The strengths of this study determined the prevalence of CHB in South Korea using a national claims database. The additional findings of HBV/HDV co-infection uses a large dataset in South Korea and real-world evidence from the HIRA database, which, unlike other claims databases restricted to hospital data, allows longitudinal tracking of patients across different medical institutions. Additionally, the large sample size and long follow-up period strengthen the findings from multiple aspects related to the disease. As this study provides an overview of the disease landscape from a real-world perspective, future studies could potentially explore the association between the effort of preventive programs, or the introduction of NA since 1999 and the prevalence and incidence rate of CHB and CHB/HDV co-infection among the South Korea population.

There are limitations to this study.
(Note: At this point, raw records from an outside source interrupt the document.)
Lemma strsep_all_ok k : forall m a str,
  (length str < k)%nat -> cstring m sp sep -> sep_apart a str -> cstring m a str -> Forall byte str ->
  (length str < fuel)%nat ->
  exists m', strsep_all (S k) fuel m (Some a) sp = Some ((fields k sep a str).*1, m') /\
    pieces_ok m m' a str (fields k sep a str).
Proof.
  induction k as [|k IH]; intros m a str Hk Hsep Hap Hs Hby Hf; [lia|].
  pose proof (strsep_step m sp sep fuel Hsep Hsb Hfs a str Hs Hby Hf) as Hstep.
  remember (S k) as k' eqn:Ek'. cbn [strsep_all]. subst k'. cbn [fields].
  pose proof (span_app (is_sep sep) false str) as Happ. pose proof (span_length (is_sep sep) false str) as Hlen.
  pose proof (proj2 (Forall_span (is_sep sep) false str Hby)) as Hba.
  destruct (span (is_sep sep) false str) as [tok after]. cbn [fst snd] in *. rewrite Hstep.
  destruct after as [|d after].
  - cbn [mbind option_bind]. rewrite app_nil_r in Happ. subst tok. exists m. split; [by destruct k|].
    apply pieces_last; [lia|lia|done].
  - rewrite <- Happ in Hs. destruct (cut_string m a tok d after Hs) as (-> & Htok & Haft).
    cbn [mbind option_bind]. apply Forall_cons_1 in Hba as [_ Hba]. cbn [length] in *.
    destruct (IH (<[a + Z.of_nat (length tok) := 0]> m) (a + Z.of_nat (length tok) + 1) after)
      as (m' & -> & Hp); try done; try lia.
    + apply sep_after_cut; [done|]. unfold sep_apart in Hap. lia.
    + unfold sep_apart in *. lia.
    + cbn [mbind option_bind]. exists m'. split; [done|].
      apply (pieces_cons m m' a str a tok d after); [lia|lia|done|done].
Qed.
End Iterate.

(** *** What the pieces are *)

Lemma span_all P b l : Forall (fun x => P x = b) (span P b l).1.
Proof.
  induction l as [|x l IH]; [constructor|]. cbn [span]. destruct (eqb (P x) b) eqn:E; [|constructor].
  destruct (span P b l). constructor; [by destruct (P x), b|done].
Qed.
Lemma suffix_lt_trans y i j l : 0 <= i -> 0 <= l -> suffix_lt y i j -> suffix_lt y j l -> suffix_lt y i l.
Proof.
  intros _ _ (k1 & Hk1 & Hi & Hj & Hlt1 & Heq1) (k2 & Hk2 & Hj2 & Hl & Hlt2 & Heq2).
  exists (Z.min k1 k2). destruct (Z.lt_trichotomy k1 k2) as [Hk|[->|Hk]].
  - rewrite Z.min_l by lia. rewrite <- (Heq2 k1) by lia. repeat (split; [lia|]).
    intros k' Hk'. rewrite Heq1, Heq2 by lia. done.
  - rewrite Z.min_id. repeat (split; [lia|]). intros k' Hk'. rewrite Heq1, Heq2 by lia. done.
  - rewrite Z.min_r by lia. rewrite (Heq1 k2) by lia. repeat (split; [lia|]).
    intros k' Hk'. rewrite Heq1, Heq2 by lia. done.
Qed.

(** Letters at the same phase of a period are equal. *)
Lemma period_phase y p s n i : 1 <= p -> has_period y p s n -> s <= i < n -> y i = y (s + (i - s) mod p).
Proof.
  intros Hp Hper Hi. remember (Z.to_nat (i - s)) as c eqn:Hc. revert i Hi Hc.
  induction c as [c IH] using lt_wf_ind. intros i Hi Hc. destruct (Z.lt_ge_cases (i - s) p).
  - rewrite Z.mod_small by lia. f_equal. lia.
  - replace i with (i - p + p) at 1 by lia. rewrite <- Hper by lia.
    rewrite (IH (Z.to_nat (i - p - s))) by lia. f_equal. f_equal.
    replace (i - s) with (i - p - s + 1 * p) by lia. by rewrite Z.mod_add by lia.
Qed.

Lemma same_phase y p s n i i' : 1 <= p -> has_period y p s n -> s <= i < n -> s <= i' < n ->
  (i - s) mod p = (i' - s) mod p -> y i = y i'.
Proof. intros Hp Hper Hi Hi' He. rewrite (period_phase y p s n i), (period_phase y p s n i'), He by done. done. Qed.

Lemma has_period_step y p s n : has_period y p s n -> y (n - p) = y n -> has_period y p s (n + 1).
Proof.
  intros H He i Hi Hn. destruct (Z.eq_dec (i + p) n) as [Hl|]; [|apply H; lia].
  rewrite Hl, <- He. f_equal. lia.
Qed.

(** In the invariant the letter compared with the next one is one period
    before it. *)
Lemma inv_letter y s p j k : suffix_inv y s p j k -> y (s + k) = y (j + k - p).
Proof.
  intros [Hr Hw Hper _ _]. destruct (Z.eq_dec (s + k) (j + k - p)) as [->|]; [done|].
  apply (same_phase y p s (j + k)); [lia|done|lia|lia|].
  replace (j + k - p - s) with (k + (j - s) + -1 * p) by lia. rewrite Z.mod_add, Z.add_mod, Hw, Z.add_0_r by lia.
  rewrite Z.mod_mod by lia. f_equal. lia.
Qed.

(** Suffixes inside the first [j] letters, other than at [s], by their phase. *)
Lemma inv_inner y s p j k r : suffix_inv y s p j k -> 0 < r -> s + r < j -> r mod p <> 0 -> suffix_lt y (s + r) s.
Proof.
  intros [Hr Hw Hper _ Hb] Hr0 Hrj Hph. pose proof (Z.mod_pos_bound r p ltac:(lia)) as Hmb.
  destruct (Hb (r mod p)) as (c & Hc & Hlt & Heq); [lia|].
  assert (Hfit : s + r + c < j).
  { pose proof (Z.div_mod r p ltac:(lia)). pose proof (Z.div_mod (j - s) p ltac:(lia)) as Hd. rewrite Hw in Hd.
    assert (r / p < (j - s) / p) by (apply Z.div_lt_upper_bound; lia). nia. }
  assert (Hsame : forall c', 0 <= c' <= c -> y (s + r + c') = y (s + r mod p + c')).
  { intros c' Hc'. apply (same_phase y p s (j + k)); [lia|done|lia| |].
    - pose proof (Z.mod_le r p). lia.
    - replace (s + r + c' - s) with (r + c') by lia. replace (s + r mod p + c' - s) with (r mod p + c') by lia.
      by rewrite Z.add_mod_idemp_l by lia. }
  exists c. repeat (split; [lia|]). split; [rewrite Hsame by lia; done|].
  intros c' Hc'. rewrite Hsame by lia. by apply Heq.
Qed.

(** The steps of the search. *)
Lemma inv_init y : 1 <= m -> suffix_inv y 0 1 1 0.
Proof.
  intros Hm. split; [lia|by rewrite Z.mod_1_r| | |].
  - intros i Hi Hn. lia.
  - intros i Hi. lia.
  - intros r Hr. lia.
Qed.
It used existing data from the HIRA database of patients who met the inclusion criteria and was based on data extracted between the study period of 2013–2019. Additionally, while the HIRA database captured the number (and types) of claims for CHB-specific laboratory tests, the diagnostic data or laboratory test results were unavailable [48], thus limiting the ability to validate the CHB diagnosis or the ability to investigate the impact of HBV mutations on CHB disease burden.

In terms of identifying HDV infections within the CHB population, the claim data did not permit distinguishing between acute or chronic HDV infection. Moreover, data pertaining to individuals who did not receive surveillance or treatment for CHB and/or HBV/HDV co-infection were unavailable in this study. Future studies may be warranted to investigate the impact of acute versus chronic HDV co-infection on the disease burden associated with CHB. In addition, incident cases were based on the 2-year period before the index (disease history determination), and is considered short for history detection for a chronic disease, especially in the initial stages. The epidemiology of HDV infection may be underestimated, as the prevalence and incidence rates of HDV-diagnosed patients were derived from those who had CHB in the claims database instead of through HDV actively screened among CHB patients. Therefore, it may not be representative of South Korea’s national population which was obtained from the HIRA. It is noteworthy that first-line treatment definition was assumption-based. Additionally, no verification of the patient was already on the treatment before the study and the reasons pertaining to discontinuation or switch remain unknown.

Conclusion

This study is one of the first using real-world evidence based on the data obtained from HIRA, addressing the epidemiology, disease burden, treatment patterns, and social costs of CHB and HBV/HDV co-infected patients in Korea. Albeit a decrease was observed in prevalence across the years, the disease remains a challenge in healthcare due to its high economic burden arising from increased morbidity, and issues as the extent of the disease progresses towards liver-related diseases. Early intervention at disease onset and novel targeted therapies are warranted to help better prevent and decrease liver-related morbidity and mortality and to minimize the financial burden arising from it.